Едва ли кто-то будет отрицать, что консервативное движение было среди прочего реакцией на социальные и расовые тревоги, получало поддержку от многих из тех, кто, скорее всего, ничего не выгадал бы от его экономических предложений, и порой одновременно проповедовало диаметрально противоположные взгляды. Но эти объяснительные модели являются своего рода аналитической вуалью, которая скрывает важные аспекты движения. Мы не поймем социальную философию правильно и полностью, если будем сводить основные ее положения к социальным и материальным интересам или, напротив, выделять из ее догматов жестко формализованные схемы.

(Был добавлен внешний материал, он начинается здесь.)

(* ===== verification/FileLocks.v ===== *)
(** * FileLocks: the advisory locks of the FUSE filesystem
    ([crates/racfs-fuse/src/advanced.rs])

    The locks of an inode are ranges with a type and an owner.  [set_lock]
    looks for a conflict under the read lock and inserts under the write lock:
    the two halves are definitions of their own. *)

From S2P Require Import Prelude.

(* src: crates/racfs-fuse/src/advanced.rs 36-36 MULTI_MOUNT_PLACEHOLDER *)
Definition MULTI_MOUNT_PLACEHOLDER : Z := 2.
(* src: crates/racfs-fuse/src/advanced.rs 40-40 FUSE_PROTOCOL_VERSION *)
Definition FUSE_PROTOCOL_VERSION : Z := 7.
(* src: crates/racfs-fuse/src/advanced.rs 47-47 F_RDLCK *)
Definition F_RDLCK : Z := 0.
(* src: crates/racfs-fuse/src/advanced.rs 48-48 F_WRLCK *)
Definition F_WRLCK : Z := 1.
(* src: crates/racfs-fuse/src/advanced.rs 49-49 F_UNLCK *)
Definition F_UNLCK : Z := 2.

(* src: crates/racfs-fuse/src/advanced.rs 52-58 LockEntry *)
Record LockEntry := { lock_start : Z; lock_end : Z; typ : Z; pid : Z; owner : Z }.

#[global] Instance LockEntry_eq_dec : EqDecision LockEntry.
Proof. solve_decision. Defined.

(* src: crates/racfs-fuse/src/advanced.rs 62-65 FileLockState *)
Record FileLockState := { locks : gmap Z (list LockEntry) }.

(* src: crates/racfs-fuse/src/advanced.rs 68-72 FileLockState::new *)
Definition new : FileLockState := {| locks := ∅ |}.

(** [fuser::Errno], as far as it is used. *)
Inductive LockErrno := EAGAIN.

Implicit Types (ino o start stop : Z) (s : FileLockState) (e : LockEntry).

Definition overlaps start stop e : bool := (start <=? lock_end e) && (lock_start e <=? stop).

(** The test of the loop of [get_conflict]. *)
Definition conflicts start stop ty o e : bool :=
  negb (owner e =? o) && overlaps start stop e && ((ty =? F_WRLCK) || (typ e =? F_WRLCK)).

(* src: crates/racfs-fuse/src/advanced.rs 75-99 FileLockState::get_conflict *)
Definition get_conflict ino start stop ty o s : option (Z * Z * Z * Z) :=
  entries ← locks s !! ino;
  e ← List.find (conflicts start stop ty o) entries;
  Some (lock_start e, lock_end e, typ e, pid e).

(** The locks that stay when the owner's in the range go. *)
Definition retained o start stop (l : list LockEntry) : list LockEntry :=
  List.filter (fun e => negb (owner e =? o) || (lock_end e <? start) || (stop <? lock_start e)) l.

(* src: crates/racfs-fuse/src/advanced.rs 141-149 FileLockState::unlock *)
Definition unlock ino o start stop s : FileLockState :=
  match locks s !! ino with
  | Some entries =>
    match retained o start stop entries with
    | [] => {| locks := delete ino (locks s) |}
    | rest => {| locks := <[ino := rest]> (locks s) |}
    end
  | None => s
  end.

(** The half of [set_lock] behind the write lock. *)
(* src: crates/racfs-fuse/src/advanced.rs 126-137 FileLockState::set_lock *)
Definition insert_lock ino o start stop ty p s : FileLockState :=
  let entries := default [] (locks s !! ino) in
  {| locks := <[ino := retained o start stop entries
        ++ [{| lock_start := start; lock_end := stop; typ := ty; pid := p; owner := o |}]]> (locks s) |}.

(* src: crates/racfs-fuse/src/advanced.rs 103-138 FileLockState::set_lock *)
Definition set_lock ino o start stop ty p (sleep : bool) s : outcome LockErrno () * FileLockState :=
  if ty =? F_UNLCK then (Ok (), unlock ino o start stop s)
  else match get_conflict ino start stop ty o s with
       | Some _ => if negb sleep then (Err EAGAIN, s) else (Err EAGAIN, s)
       | None => (Ok (), insert_lock ino o start stop ty p s)
       end.

(* src: crates/racfs-fuse/src/advanced.rs 152-158 FileLockState::remove_owner *)
Definition remove_owner o s : FileLockState :=
  {| locks := filter (fun kv => snd kv <> [])
       ((fun l => List.filter (fun e => negb (owner e =? o)) l) <$> locks s) |}.

(** ** Exclusion *)

(** Two locks that may be held at once. *)
Definition compatible e1 e2 : bool :=
  (owner e1 =? owner e2) || negb (overlaps (lock_start e1) (lock_end e1) e2)
  || (negb (typ e1 =? F_WRLCK) && negb (typ e2 =? F_WRLCK)).

Definition all_compatible (l : list LockEntry) : Prop :=
  forall e1 e2, e1 ∈ l -> e2 ∈ l -> compatible e1 e2 = true.

(** No two locks of an inode exclude each other, and no inode has an empty list. *)
Definition exclusive s : Prop := forall ino l, locks s !! ino = Some l -> l <> [] /\ all_compatible l.

Inductive LockOp :=
| SetLock (ino o start stop ty p : Z) (sleep : bool)
| Unlock (ino o start stop : Z)
| RemoveOwner (o : Z).

Definition run_lock (op : LockOp) s : outcome LockErrno () * FileLockState :=
  match op with
  | SetLock ino o start stop ty p sleep => set_lock ino o start stop ty p sleep s
  | Unlock ino o start stop => (Ok (), unlock ino o start stop s)
  | RemoveOwner o => (Ok (), remove_owner o s)
  end.

Lemma compatible_sym e1 e2 : compatible e1 e2 = compatible e2 e1.
Proof. unfold compatible, overlaps. rewrite (Z.eqb_sym (owner e1)). bool_lia. Qed.

Lemma all_compatible_sub l k : (forall e, e ∈ k -> e ∈ l) -> all_compatible l -> all_compatible k.
Proof. intros Hsub Hl e1 e2 H1 H2. apply Hl; auto. Qed.

Lemma elem_of_filter_list (f : LockEntry -> bool) l e : e ∈ List.filter f l <-> e ∈ l /\ f e = true.
Proof. by rewrite !list_elem_of_In, List.filter_In. Qed.

Lemma exclusive_unlock ino o start stop s : exclusive s -> exclusive (unlock ino o start stop s).
Proof.
  intros Hs i l. unfold unlock. destruct (locks s !! ino) as [entries|] eqn:E; [|apply Hs].
  destruct (retained o start stop entries) as [|e rest] eqn:Er; simpl.
  - rewrite lookup_delete_Some. intros [_ H]. by apply (Hs i).
  - rewrite lookup_insert_Some. intros [[<- <-]|[_ H]]; [|by apply (Hs i)]. split; [done|].
    rewrite <- Er. apply (all_compatible_sub entries); [|by apply (Hs ino)].
    intros x Hx. by apply elem_of_filter_list in Hx as [? _].
Qed.

Lemma get_conflict_None ino start stop ty o s :
  get_conflict ino start stop ty o s = None <->
  forall e, e ∈ default [] (locks s !! ino) -> conflicts start stop ty o e = false.
Proof.
  unfold get_conflict. destruct (locks s !! ino) as [l|]; simpl.
  - split.
    + intros Hf e He. destruct (List.find _ l) eqn:E; [done|]. apply (List.find_none _ _ E). by apply list_elem_of_In.
    + intros Hall. destruct (List.find _ l) as [e|] eqn:E; [|done].
      apply List.find_some in E as [Hin Hc]. rewrite Hall in Hc; [done|by apply list_elem_of_In].
  - split; [|done]. intros _ e He. by apply elem_of_nil in He.
Qed.

Lemma exclusive_insert ino o start stop ty p s :
  exclusive s -> get_conflict ino start stop ty o s = None -> exclusive (insert_lock ino o start stop ty p s).
Proof.
  intros Hs Hc i l. unfold insert_lock. simpl. rewrite lookup_insert_Some. intros [[<- <-]|[_ H]]; [|by apply (Hs i)].
  split; [by destruct (retained _ _ _ _)|]. rewrite get_conflict_None in Hc.
  set (n := {| lock_start := start; lock_end := stop; typ := ty; pid := p; owner := o |}).
  set (old := default [] (locks s !! ino)) in *.
  assert (Hold : all_compatible old).
  { unfold old. destruct (locks s !! ino) eqn:E; [by apply (Hs ino)|]. intros e1 e2 H1. by apply elem_of_nil in H1. }
  assert (Hnew : forall e, e ∈ old -> compatible n e = true).
  { intros e He. specialize (Hc e He). revert Hc. unfold conflicts, compatible, n. simpl.
    rewrite (Z.eqb_sym o). destruct (owner e =? o), (overlaps start stop e), (ty =? F_WRLCK), (typ e =? F_WRLCK); done. }
  assert (Hself : compatible n n = true) by (unfold compatible; by rewrite Z.eqb_refl).
  intros e1 e2 H1 H2.
  apply elem_of_app in H1 as [[H1 _]%elem_of_filter_list| ->%list_elem_of_singleton];
    apply elem_of_app in H2 as [[H2 _]%elem_of_filter_list| ->%list_elem_of_singleton]; auto.
  rewrite compatible_sym. auto.
Qed.

Lemma exclusive_remove_owner o s : exclusive s -> exclusive (remove_owner o s).
Proof.
  intros Hs i l. unfold remove_owner. simpl. rewrite map_lookup_filter_Some. intros [H Hne]. split; [done|].
  rewrite lookup_fmap_Some in H. destruct H as (l' & <- & H). apply (all_compatible_sub l'); [|by apply (Hs i)].
  intros x Hx. by apply elem_of_filter_list in Hx as [? _].
Qed.

Lemma exclusive_run op s : exclusive s -> exclusive (snd (run_lock op s)).
Proof.
  intros Hs. destruct op as [ino o start stop ty p sleep|ino o start stop|o]; simpl.
  - unfold set_lock. destruct (ty =? F_UNLCK); [by apply exclusive_unlock|].
    destruct (get_conflict ino start stop ty o s) eqn:E; [by destruct sleep|by apply exclusive_insert].
  - by apply exclusive_unlock.
  - by apply exclusive_remove_owner.
Qed.

Lemma exclusive_run_all ops s : exclusive s -> exclusive (snd (run_all run_lock ops s)).
Proof.
  revert s. induction ops as [|op ops IH]; intros s Hs; [done|]. simpl.
  pose proof (exclusive_run op s Hs) as H1. destruct (run_lock op s) as [r s1]. specialize (IH s1 H1).
  by destruct (run_all run_lock ops s1).
Qed.

(** C28: whatever locks are set and given back one after another, no two owners
    hold overlapping locks of an inode of which one is for writing.  A request
    for a lock is refused, with nothing changed, exactly when the lock would
    break this, whether or not the caller offers to wait; otherwise the lock is
    held and every lock of another owner stays. *)
Theorem locks_exclusive ops ino o start stop ty p sleep :
  ty <> F_UNLCK ->
  let s := snd (run_all run_lock ops new) in
  let n := {| lock_start := start; lock_end := stop; typ := ty; pid := p; owner := o |} in
  let '(r, s') := set_lock ino o start stop ty p sleep s in
  exclusive s /\
  ((exists e, e ∈ default [] (locks s !! ino) /\ compatible n e = false) -> r = Err EAGAIN /\ s' = s) /\
  ((forall e, e ∈ default [] (locks s !! ino) -> compatible n e = true) ->
   r = Ok () /\ n ∈ default [] (locks s' !! ino) /\
   forall e, owner e <> o -> (e ∈ default [] (locks s' !! ino) <-> e ∈ default [] (locks s !! ino))).
Proof.
  intros Hty s n.
  assert (Hcon : forall e, conflicts start stop ty o e = negb (compatible n e)).
  { intros e. unfold conflicts, compatible, n. simpl. rewrite (Z.eqb_sym o).
    destruct (owner e =? o), (overlaps start stop e), (ty =? F_WRLCK), (typ e =? F_WRLCK); done. }
  assert (Hs : exclusive s) by (apply exclusive_run_all; intros i l H; unfold new in H; simpl in H; by rewrite lookup_empty in H).
  unfold set_lock. rewrite (proj2 (Z.eqb_neq ty F_UNLCK) Hty).
  pose proof (get_conflict_None ino start stop ty o s) as Hnone.
  destruct (get_conflict ino start stop ty o s) as [c|].
  - destruct sleep; simpl; (split; [done|]; split; [done|]; intros Hall; exfalso);
      (assert (Hn : Some c = None) by (apply Hnone; intros e He; by rewrite Hcon, Hall)); done.
  - split; [done|]. split.
    + intros (e & He & Hc). pose proof (proj1 Hnone eq_refl e He) as Hf. rewrite Hcon, Hc in Hf. done.
    + intros _. split; [done|]. unfold insert_lock. simpl. rewrite lookup_insert_eq. simpl. split.
      * apply elem_of_app. right. by apply list_elem_of_singleton.
      * intros e Ho. rewrite elem_of_app, list_elem_of_singleton. unfold retained. rewrite elem_of_filter_list.
        rewrite (proj2 (Z.eqb_neq (owner e) o) Ho). simpl. split; [intros [[? _]| ->]; [done|by destruct Ho]|by left].
Qed.

(** ** Where locks are lost *)

(** Giving back a part of a lock gives back the whole lock: POSIX keeps the
    rest of the range. *)
Lemma unlock_part_frees_all ino o start stop ty p a b s :
  locks s !! ino = None -> ty <> F_UNLCK -> start <= b -> a <= stop ->
  unlock ino o a b (snd (set_lock ino o start stop ty p false s)) = {| locks := delete ino (locks s) |}.
Proof.
  intros Hn Hty H1 H2. unfold set_lock. rewrite (proj2 (Z.eqb_neq ty F_UNLCK) Hty).
  unfold get_conflict. rewrite Hn. simpl. unfold unlock, insert_lock. simpl. rewrite lookup_insert_eq, Hn. simpl.
  rewrite Z.eqb_refl. simpl. destruct (Z.ltb_spec stop a); [lia|]. destruct (Z.ltb_spec b start); [lia|]. simpl.
  by rewrite delete_insert_eq.
Qed.

(** Two callers that both look before either inserts both hold a lock for
    writing on the same bytes. *)
Lemma lock_race ino start stop o1 o2 p1 p2 s :
  locks s !! ino = None -> o1 <> o2 -> start <= stop ->
  get_conflict ino start stop F_WRLCK o1 s = None /\ get_conflict ino start stop F_WRLCK o2 s = None /\
  ~ exclusive (insert_lock ino o2 start stop F_WRLCK p2 (insert_lock ino o1 start stop F_WRLCK p1 s)).
Proof.
  intros Hn Hne Hle. unfold get_conflict. rewrite Hn. split; [done|]. split; [done|]. intros Hex.
  specialize (Hex ino). unfold insert_lock in Hex. simpl in Hex. rewrite !lookup_insert_eq, Hn in Hex. simpl in Hex.
  rewrite (proj2 (Z.eqb_neq o1 o2) Hne) in Hex. simpl in Hex. destruct (Hex _ eq_refl) as [_ Hc].
  specialize (Hc {| lock_start := start; lock_end := stop; typ := F_WRLCK; pid := p1; owner := o1 |}
                 {| lock_start := start; lock_end := stop; typ := F_WRLCK; pid := p2; owner := o2 |}
                 ltac:(by left) ltac:(by right; left)).
  revert Hc. unfold compatible, overlaps. simpl. rewrite (proj2 (Z.eqb_neq o1 o2) Hne).
  rewrite (proj2 (Z.leb_le start stop) Hle). done.
Qed.

(** ** Witness *)

Lemma locks_exclusive_witness :
  fst (set_lock 7 2 5 9 F_RDLCK 100 true (snd (run_all run_lock [SetLock 7 1 0 10 F_WRLCK 99 false] new))) = Err EAGAIN.
Proof.
  pose proof (locks_exclusive [SetLock 7 1 0 10 F_WRLCK 99 false] 7 2 5 9 F_RDLCK 100 true ltac:(done)) as H.
  cbv zeta in H. destruct (set_lock _ _ _ _ _ _ _ _) as [r s']. destruct H as (_ & H & _). apply H.
  exists {| lock_start := 0; lock_end := 10; typ := F_WRLCK; pid := 99; owner := 1 |}. split; [by left|reflexivity].
Defined.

Понятие homo oeconomicus [26] полезно только в качестве формальной абстракции, и мало кто из нас пройдет интерпретативный тест, который не выявит противоречия между разными аспектами заявленного нами мировоззрения. Наше восприятие социальной среды бесконечно сложно, и наши политические представления формируются под влиянием динамичного и постоянно меняющегося взаимодействия между абстрактным идеализмом, целенаправленной стратегией, эмоциональной склонностью и интуитивной реакцией. Они служат своего рода предварительной и ситуативной ответной реакцией на запросы никогда до конца не постижимого мира. Чтобы понять, почему те или иные люди считают правильным то, что они делают, и оценить соотносительную обоснованность их убеждений, необходим анализ, который учитывал бы всю сложность природы рассматриваемых проблем.
26
Человек экономический (лат.). – Прим. ред.